Don't bury your lede.

Marketing is the ability to tell your story in a compelling and memorable way. Journalists do this every day, and there's something every marketer can learn from their journalistic brethren. It's a simple piece of advice given to every budding young reporter. That advice is: "don't bury your lede."

What's a lede? The lede is the most important part of the story. It's the gem that makes the story worth reading. Great journalists can spot a good lede in the midst of the most muddled story. And good marketers need to be able to do the same.

Here's an example of a great lede from a recent wall street journal article (hattip: Brandon Ducher)

Like most San Franciscans, Charles Pitts is wired.
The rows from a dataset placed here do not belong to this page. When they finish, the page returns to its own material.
(* ===== verification/DemoMembership.v ===== *)
(** * DemoMembership: the demonstrations of the membership package
    (pkg/membership/demo.go)

    [Erfc], [Log10] and [Log] are those of package math.  The demonstrations
    that only watch the protocol run for a while are left out: Swim.v has its
    runs. *)

From Stdlib Require Import SpecFloat.
From S2P Require Import Prelude Float64 PhiAccrual Memberlist Swim SwimTransport Demo.

(** ** The failure detector *)

Section phi.
  Context (Erfc Log10 : float64 -> float64).

(** The status of a suspicion level. *)
Definition phi_status (phi : float64) : string :=
  if fleb (f64 8) phi then "DEAD (φ ≥ 8)"
  else if fleb (f64 5) phi then "SUSPECTED (φ ≥ 5)"
  else if fleb (f64 3) phi then "WATCH (φ ≥ 3)"
  else "ALIVE".

(** [math.IsInf(f, 1)]. *)
Definition is_inf (f : float64) : bool := match f with S754_infinity false => true | _ => false end.

Definition phi_line (window : HeartbeatWindow) (lastTime interval : Z) : option printed :=
  phi ← HW_Phi Erfc Log10 (lastTime + interval) window;
  Some (say "  %-30s %-8s %s" [ShInt interval; if is_inf phi then ShStr "∞" else ShFloat phi; ShStr (phi_status phi)]).

Definition regular_beats (base : Z) : list Z := map (fun i => base + Z.of_nat i * (200 * ms)) (seq 0 20).

(** [now] is the wall clock in nanoseconds. *)
Definition demoPhiAccrual (now : Z) : option (list printed) :=
  let base := now - 2 * sec in
  window ← for_each HW_Heartbeat (regular_beats base) newHeartbeatWindow;
  mapM (phi_line window (base + 20 * 200 * ms)) [100 * ms; 200 * ms; 300 * ms; 500 * ms; 800 * ms; 1 * sec; 2 * sec; 3 * sec; 5 * sec].

End phi.

(** ** The cluster *)

Definition test_config (id : string) : SWIMConfig :=
  let config := DefaultSWIMConfig id (id ++ ":7001") in
  mkSWIMConfig (cf_NodeID config) (cf_BindAddr config) (100 * ms) (cf_PingTimeout config) (cf_IndirectPingCount config) (cf_IndirectTimeout config) (500 * ms) (cf_GossipFanout config).

Definition connect_all (nodeIDs : list string) (net : mem_net) : mem_net :=
  fold_left (fun net id => fold_left (fun net other => if negb (id =?s other) then mem_connect id other net else net) nodeIDs net) nodeIDs net.

Definition known_peer (other : string) : GossipUpdate := mkGossipUpdate other StateAlive 0 (other ++ ":7000").

(** The goroutines that the updates start notify the manager of its peers. *)
Definition test_manager (now : Z) (nodeIDs : list string) (id : string) : SWIMConfig * MembershipManager * list notification :=
  let mgr := NewMembershipManager now id in
  let '(ml, notes) := fold_left (fun '(ml, notes) other =>
    if negb (other =?s id) then let '(_, ml, started) := ApplyUpdate now (known_peer other) ml in (ml, notes ++ started) else (ml, notes))
    nodeIDs (mm_memberList mgr, []) in
  (test_config id, mkMembershipManager (mm_nodeID mgr) ml (mm_events mgr) (mm_started mgr), notes).

Definition buildTestCluster (now : Z) (nodeIDs : list string) : gmap string (SWIMConfig * MembershipManager * list notification) * mem_net :=
  let transports := fold_left (fun net id => <[id := NewMemSWIMTransport id]> net) nodeIDs ∅ in
  let transports := connect_all nodeIDs transports in
  (fold_left (fun managers id => <[id := test_manager now nodeIDs id]> managers) nodeIDs ∅, transports).

(** ** The spreading of rumours *)

Section gossip.
  Context (Log : float64 -> float64).

Definition convergence_line (gossipFanout roundInterval n : Z) : printed :=
  let rounds := fdiv (Log (f64 n)) (Log (f64 gossipFanout)) in
  let timeMs := fmul rounds (f64 roundInterval) in
  say "  %-15d %-15.1f %-15s O(log N/log K)" [ShInt n; ShFloat rounds; ShFloat timeMs].

Definition comparison_line (gossipFanout n : Z) : printed :=
  let gossipMsgs := n * gossipFanout in
  let allToAll := n * n in
  say "  %-15d Gossip: %-7d All-to-all: %-7d  (%.0fx more)" [ShInt n; ShInt gossipMsgs; ShInt allToAll; ShFloat (fdiv (f64 allToAll) (f64 gossipMsgs))].

Definition demoGossipConvergence : list printed :=
  let gossipFanout := 3 in
  let roundInterval := 200 in
  [say "  K = %d peers per gossip round, %dms per round" [ShInt gossipFanout; ShInt roundInterval]] ++
  map (convergence_line gossipFanout roundInterval) [10; 50; 100; 500; 1000; 5000; 10000] ++
  map (comparison_line gossipFanout) [100; 1000; 10000].

End gossip.

(** ** The member list as text *)

Definition MemberState_String (s : MemberState) : string :=
  match s with StateAlive => "ALIVE" | StateSuspected => "SUSPECTED" | StateDead => "DEAD" | StateLeft => "LEFT" end.

Definition member_icon (s : MemberState) : string :=
  match s with StateAlive => "✅" | StateSuspected => "🟡" | StateDead => "💀" | StateLeft => "👋" end.

(** One line per member, in the order of [range]. *)
Definition ML_String `{RangeOrder} (ml : MemberList) : list printed :=
  say "MemberList (%d members):" [ShInt (Z.of_nat (size (ml_members ml)))] ::
  omap (fun k => (fun m => say "  %s %-12s state=%-9s incarnation=%d"
    [ShStr (member_icon (mb_State m)); ShStr (mb_NodeID m); ShStr (MemberState_String (mb_State m)); ShInt (mb_Incarnation m)]) <$> ml_members ml !! k)
    (range_keys (ml_members ml)).

(** ** A suspicion refuted

    The members lists of the cluster, and what the running protocol makes of
    them while the demonstration sleeps. *)

Notation lists := (gmap string MemberList).

Definition member_line (fmt : string) (ml : option MemberList) : list printed :=
  match ml ≫= ML_Get "node-2" with
  | Some m2 => [say fmt [ShStr (MemberState_String (mb_State m2)); ShInt (mb_Incarnation m2)]]
  | None => []
  end.

Definition set_partition (f : string -> string -> mem_net -> mem_net) (net : mem_net) : mem_net :=
  f "node-3" "node-2" (f "node-2" "node-3" (f "node-1" "node-2" (f "node-2" "node-1" net))).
Mr. Pitts, who is 37 years old, has accounts on Facebook, MySpace and Twitter. He runs an Internet forum on Yahoo, reads news online and keeps in touch with friends via email. The tough part is managing this digital lifestyle from his residence under a highway bridge.

Notice the lede isn't the fact he uses social networks, nor the fact he's homeless. It's the juxtaposition of the two. The idea that a homeless person has a digital identity is the heart of this story, and the author does a great job engaging you in the narrative with this unexpected angle.
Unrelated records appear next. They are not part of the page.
(* ===== verification/NodeLifecycle.v ===== *)
(** * NodeLifecycle: start, background loop, endpoints and stop of a node
    (pkg/server/node.go)

    The fields of a node are nil until [Start] has come to them, so they are
    options here; [assemble] is the running node of Server.v.  What the
    operating system, the join and the gossip answer is in [StartEnv].  A nil
    dereference and a second close of a channel are panics, a receive that
    nothing answers hangs. *)

From S2P Require Import Prelude Bytes Float64 Hlc RaftLog Raft RaftSpec RaftNode Engine ReadPath RateLimit Memberlist Swim ShardMap Metrics Health Tracing Logger Transport MvccGc FaultInjector Server Demo ObservabilityText.

(** ** State *)

Inductive gc_state := GcCreated | GcRunning | GcStopped.

Record Consistency := mkConsistency {
  co_shardMap : ShardMap;
  co_lease : LeaderLease;
  co_readIndex : ReadIndexTracker;
  co_limiter : option TokenBucket;
  co_breaker : CircuitBreaker;
}.

(** [ln_log] has the lines of the logger, [None] before it exists; [ln_closed]
    whether the engine is closed. *)
Record LNode := mkLNode {
  ln_config : ServerConfig;
  ln_log : option (list LogLine);
  ln_observe : option (HermesMetrics * TState * HealthChecker);
  ln_gc : option gc_state;
  ln_engine : option EState;
  ln_closed : bool;
  ln_grpc : option GrpcServer;
  ln_pool : option ConnectionPool;
  ln_members : option MembershipManager;
  ln_raft : option RaftNode;
  ln_raftRunning : bool;
  ln_rest : option Consistency;
  ln_faults : option FaultInjector;
  ln_http : bool;
  ln_loops : bool;
  ln_ready : bool;
  ln_cancelled : bool;
}.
To find the lede you have to sift through the chafe, the details that don't matter, and figure out what is actually worth talking about when it comes to your brand or product. You should grab the lede by it's collar and make it stand up front and center. The lede should lead.
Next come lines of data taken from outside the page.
(* ===== verification/DemoRaft.v ===== *)
(** * DemoRaft: the demonstrations of Raft (pkg/raft/demo.go)

    The scenarios run the cluster of MemCluster.v.  While a scenario waits, the
    cluster does what it does by itself: an argument gives the actions of each
    wait, and [None] is a wait with actions that are not possible, or a panic.
    The orders in which maps are iterated are arguments as well.  Output is as
    in Demo.v. *)

From S2P Require Import Prelude Bytes RaftLog Raft RaftSpec RaftSafety RaftNode RaftSystem RaftFailover MemCluster Demo.

(** ** Waiting *)

(** What a cluster does by itself. *)
Definition internal (a : demo_action) : bool := match a with DPropose _ _ | DPartition _ _ | DHeal _ _ | DStop _ => false | _ => true end.

Section scenarios.
  Context `{R : Rand}.

Definition act (a : demo_action) (c : DemoCluster) : option DemoCluster := if demo_enabled a c then dstep a c else None.

Definition pause (acts : list demo_action) (c : DemoCluster) : option DemoCluster :=
  for_each (fun a c => if internal a then act a c else None) acts c.

(** Each poll has the order of its iteration and what happens in the sleep
    after it; after the last one the deadline has passed. *)
Fixpoint WaitForLeader (polls : list (list string * list demo_action)) (c : DemoCluster) : option (string * DemoCluster) :=
  match polls with
  | [] => Some (EmptyString, c)
  | (order, acts) :: polls =>
      match Cluster_Leader order c with
      | Some id => Some (id, c)
      | None => c ← pause acts c; WaitForLeader polls c
      end
  end.

(** [RaftNode.Propose]: the request is put on the channel, and after [acts] the
    node takes it and answers; [answered] is false when the context ends first. *)
Inductive propose_result := ProposeOk | ProposeErr (err : RaftError) | ProposeTimeout.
The most common mistake is trying to say too much. You can't have multiple ledes, or you end up with a muddled, un-focused story that loses the reader. A good lede should be simple, concrete and memorable. It should hook the audience and keep the reader going.

Next time you're working on crafting a marketing message, pretend you're an outsider writing a news story. What aspect of the story is worth talking about? What's the most interesting angle? Try to identify the lede, and then give it the spotlight it deserves.